• _TASK PROMPT_
Filter the entries below, keeping only lines with the word "BalancerSpec".

• _DATA SECTION_
#[export] Program Instance AnyBalancer_Spec : BalancerSpec AnyBalancer := {|
  bal_ok := any_ok;
  bal_live := any_live;
  pool := any_pool
|}.
Next Obligation.
  intros [rr|w] Hok; cbn.
  - destruct (@next_total _ _ _ RoundRobin_Spec rr Hok) as (rr' & r & E & ? & ?). cbn in E. rewrite E. cbn.
    by exists (ARoundRobin rr'), r.
  - destruct (@next_total _ _ _ Weighted_Spec w Hok) as (w' & r & E & ? & ?). cbn in E. rewrite E. cbn.
    by exists (AWeighted w'), r.
Qed.
Next Obligation.
  intros [rr|w] b' u Hok; cbn; intros HN.
  - destruct (RoundRobin_Next rr) as [[rr' r]|] eqn:E; [|done]. simplify_eq/=.
    exact (@next_healthy _ _ _ RoundRobin_Spec rr rr' u Hok E).
  - destruct (Weighted_Next w) as [[w' r]|] eqn:E; [|done]. simplify_eq/=.
    exact (@next_healthy _ _ _ Weighted_Spec w w' u Hok E).
Qed.
Next Obligation.
  intros [rr|w] b' e Hok; cbn; intros HN.
  - destruct (RoundRobin_Next rr) as [[rr' r]|] eqn:E; [|done]. simplify_eq/=.
    exact (@next_error _ _ _ RoundRobin_Spec rr rr' e Hok E).
  - destruct (Weighted_Next w) as [[w' r]|] eqn:E; [|done]. simplify_eq/=.
    exact (@next_error _ _ _ Weighted_Spec w w' e Hok E).
Qed.
Next Obligation.
  intros [rr|w] Hok; [exact (@targets_total _ _ _ RoundRobin_Spec rr Hok)|exact (@targets_total _ _ _ Weighted_Spec w Hok)].
Qed.
Next Obligation.
  intros set u h [rr|w] [= <-] Hok.
  - destruct (@set_total _ _ _ RoundRobin_Spec _ u h rr eq_refl Hok) as (rr' & E & ? & ?).
    cbn in E. rewrite E. cbn. by exists (ARoundRobin rr').
  - destruct (@set_total _ _ _ Weighted_Spec _ u h w eq_refl Hok) as (w' & E & ? & ?).
    cbn in E. rewrite E. cbn. by exists (AWeighted w').
Qed.

(** ** Lemmas on NewFromConfig *)

(** The pool [NewFromConfig] builds: the parsable targets in order, all healthy. *)
Definition config_pool (routeCfg : RouteConfig) : list (Target * bool) :=
  omap (fun t => match url_Parse (tc_URL t) with
                 | Ok u => Some (mkTarget u (Z.max 1 (tc_Weight t)), true)
                 | Err _ => None
                 end) (rc_Targets routeCfg).

Lemma build_targets_pool rc ts :
  (fun t => (t, true)) <$> fst (build_targets rc ts) =
  omap (fun t => match url_Parse (tc_URL t) with
                 | Ok u => Some (mkTarget u (Z.max 1 (tc_Weight t)), true)
                 | Err _ => None
                 end) ts.
Proof.
  induction ts as [|t ts IH]; [done|]. simpl.
  destruct (build_targets rc ts) as [targets logs]. simpl in IH.
  destruct (url_Parse (tc_URL t)) as [u|e]; simpl; [|exact IH].
  f_equal; [|exact IH]. do 2 f_equal. destruct (Z.leb_spec (tc_Weight t) 0); lia.
Qed.

Lemma build_targets_no_logs rc ts :
  Forall valid_target ts -> snd (build_targets rc ts) = [].
Proof.
  induction 1 as [|t ts [_ [u Hu]] Hts IH]; [done|]. simpl.
  destruct (build_targets rc ts). by rewrite Hu.
Qed.

Lemma config_pool_length rc :
  Forall valid_target (rc_Targets rc) -> length (config_pool rc) = length (rc_Targets rc).
Proof.
  unfold config_pool. induction 1 as [|t ts [_ [u Hu]] Hts IH]; [done|]. simpl.
  rewrite Hu. simpl. by f_equal.
Qed.

Lemma pool_all_healthy (ts : list Target) :
  pool_of ts (replicate (length ts) true) = (fun t => (t, true)) <$> ts.
Proof. unfold pool_of. induction ts as [|t ts IH]; [done|]. simpl. by rewrite IH. Qed.

Lemma NewFromConfig_pool rc : pool (fst (NewFromConfig rc)) = config_pool rc.
Proof.
  unfold NewFromConfig, config_pool. rewrite <- (build_targets_pool rc).
  destruct (build_targets rc (rc_Targets rc)) as [ts logs].
  case_bool_decide; cbn; apply pool_all_healthy.
Qed.

Lemma NewFromConfig_ok rc :
  Z.of_nat (length (rc_Targets rc)) <= 2 ^ 64 ->
  bal_ok (fst (NewFromConfig rc)) /\ bal_live (fst (NewFromConfig rc)).
Proof.
  intros Hlen. unfold NewFromConfig.
  assert (Hl : (length (fst (build_targets rc (rc_Targets rc))) <= length (rc_Targets rc))%nat).
  { clear Hlen. induction (rc_Targets rc) as [|t ts IH]; simpl; [lia|].
    destruct (build_targets rc ts), (url_Parse _); simpl in *; lia. }
  destruct (build_targets rc (rc_Targets rc)) as [ts logs]. simpl in Hl.
  case_bool_decide; cbn.
  - split; [|done]. constructor; cbn; [by rewrite length_replicate|by rewrite length_replicate|].
    intros i Hi. apply lookup_replicate in Hi as [? _]. done.
  - split; [|unfold rr_no_wrap; cbn; lia]. constructor; cbn; [by rewrite length_replicate|lia].
Qed.

(** Clients of the interface: a healthy target is found exactly when there is one. *)
Lemma Next_finds_healthy {B} `{BB : !Balancer B} `{BS : !BalancerSpec B} (b : B) :
  bal_ok b -> bal_live b ->
  (some_healthy (pool b) /\ exists b' u t, Next b = Ret (b', Ok u) /\ bal_ok b' /\ pool b' = pool b /\
     (t, true) ∈ pool b /\ Target_URL t = u) \/
  (~ some_healthy (pool b) /\ exists b', Next b = Ret (b', Err ErrNoHealthyTargets) /\ bal_ok b' /\ pool b' = pool b).
Proof.
  intros Hok Hlive. destruct (next_total b Hok) as (b' & [u|e] & E & Hok' & Hp).
  - left. destruct (next_healthy b b' u Hok E) as (t & Ht & Hu). split; [|by exists b', u, t].
    apply Exists_exists. by exists (t, true).
  - right. destruct (next_error b b' e Hok E) as [-> Hn]. split; [by apply Hn|eauto].
Qed.

Lemma pool_set_elem u (p : list (Target * bool)) t :
  NoDup ((fun e => URL_String (Target_URL e.1)) <$> p) ->
  (t, true) ∈ pool_set u false p -> URL_String (Target_URL t) <> u.
Proof.
  induction p as [|[t0 b] p IH]; simpl; [by intros _ ?%elem_of_nil|].
  intros [Hnin Hnd]%NoDup_cons. case_bool_decide as Hu.
  - intros [?|Ht]%elem_of_cons; simplify_eq. intros Ht'. apply Hnin. simpl. rewrite <- Ht'.
    apply list_elem_of_fmap. exists (t, true). by split.
  - intros [?|Ht]%elem_of_cons; simplify_eq; auto.
Qed.

(** A sequence of operations on a balancer that can be marked: calls of [Next] by
    the proxy and marks by health checkers, in any order, with the results of the calls. *)
Inductive BalancerOp := OpNext | OpSet (u : string) (h : bool).

#[export] Instance BalancerOp_eq_dec : EqDecision BalancerOp.
Proof. solve_decision. Defined.

Fixpoint run_balancer {B} `{!Balancer B} (set : string -> bool -> B -> outcome B) (ops : list BalancerOp)
    (b : B) : outcome (B * list (result URL)) :=
  match ops with
  | [] => Ret (b, [])
  | OpNext :: ops' =>
      do! (b1, r) <- Next b;
      do! (b2, rs) <- run_balancer set ops' b1;
      Ret (b2, r :: rs)
  | OpSet u h :: ops' =>
      do! b1 <- set u h b;
      run_balancer set ops' b1
  end.

Definition pool_urls (p : list (Target * bool)) : list string :=
  (fun e => URL_String (Target_URL e.1)) <$> p.

(** Every target that prints [u] is unhealthy. *)
Definition marked_down (u : string) (p : list (Target * bool)) : Prop :=
  forall t, (t, true) ∈ p -> URL_String (Target_URL t) <> u.

(** A mark of another URL, or a mark down, leaves [u] down. *)
Lemma marked_down_set u u' h p :
  u' <> u \/ h = false -> marked_down u p -> marked_down u (pool_set u' h p).
Proof.
  intros Hu. unfold marked_down. induction p as [|[t0 b] p IH]; simpl; [done|]. intros Hp t.
  assert (Htl : marked_down u p) by (intros t' Ht'; apply Hp; by right).
  case_bool_decide as Heq.
  - intros [?|Ht]%elem_of_cons; [simplify_eq; naive_solver|by apply Htl].
  - intros [?|Ht]%elem_of_cons; [apply Hp; simplify_eq; by left|by apply IH].
Qed.

(** The results of a sequence without a mark up of [u]. *)
Lemma run_ops_down {B} `{BB : !Balancer B} `{BS : !BalancerSpec B} set u ops : forall b : B,
  asHealthSetter = Some set -> bal_ok b -> marked_down u (pool b) -> OpSet u true ∉ ops ->
  exists b' outs, run_balancer set ops b = Ret (b', outs) /\
    length outs = length (filter (fun o => o = OpNext) ops) /\
    Forall (fun r => forall v, r = Ok v -> URL_String v <> u) outs.
Proof.
  induction ops as [|[|u' h] ops IH]; intros b Hset Hok Hdown Hops; [by exists b, []| |];
    apply not_elem_of_cons in Hops as [Hop Hops]; cbn [run_balancer].
  - destruct (next_total b Hok) as (b1 & r & E & Hok1 & Hp1). rewrite E. cbn.
    destruct (IH b1 Hset Hok1 ltac:(by rewrite Hp1) Hops) as (b2 & rs & -> & Hl & Hall). cbn.
    exists b2, (r :: rs). split; [done|]. split; [by cbn; rewrite Hl|]. constructor; [|done].
    intros v ->. destruct (next_healthy b b1 v Hok E) as (t & Ht & <-). by apply Hdown.
  - destruct (set_total set u' h b Hset Hok) as (b1 & E & Hok1 & Hp1). rewrite E. cbn.
    destruct (IH b1) as (b2 & rs & E2 & Hl & Hall); [done|done| |done|by exists b2, rs].
    rewrite Hp1. apply marked_down_set; [|done].
    destruct (decide (u' = u)) as [->|]; [right; destruct h; congruence|by left].
Qed.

• _RESULT_
#[export] Program Instance AnyBalancer_Spec : BalancerSpec AnyBalancer := {|
Lemma Next_finds_healthy {B} `{BB : !Balancer B} `{BS : !BalancerSpec B} (b : B) :
Lemma run_ops_down {B} `{BB : !Balancer B} `{BS : !BalancerSpec B} set u ops : forall b : B,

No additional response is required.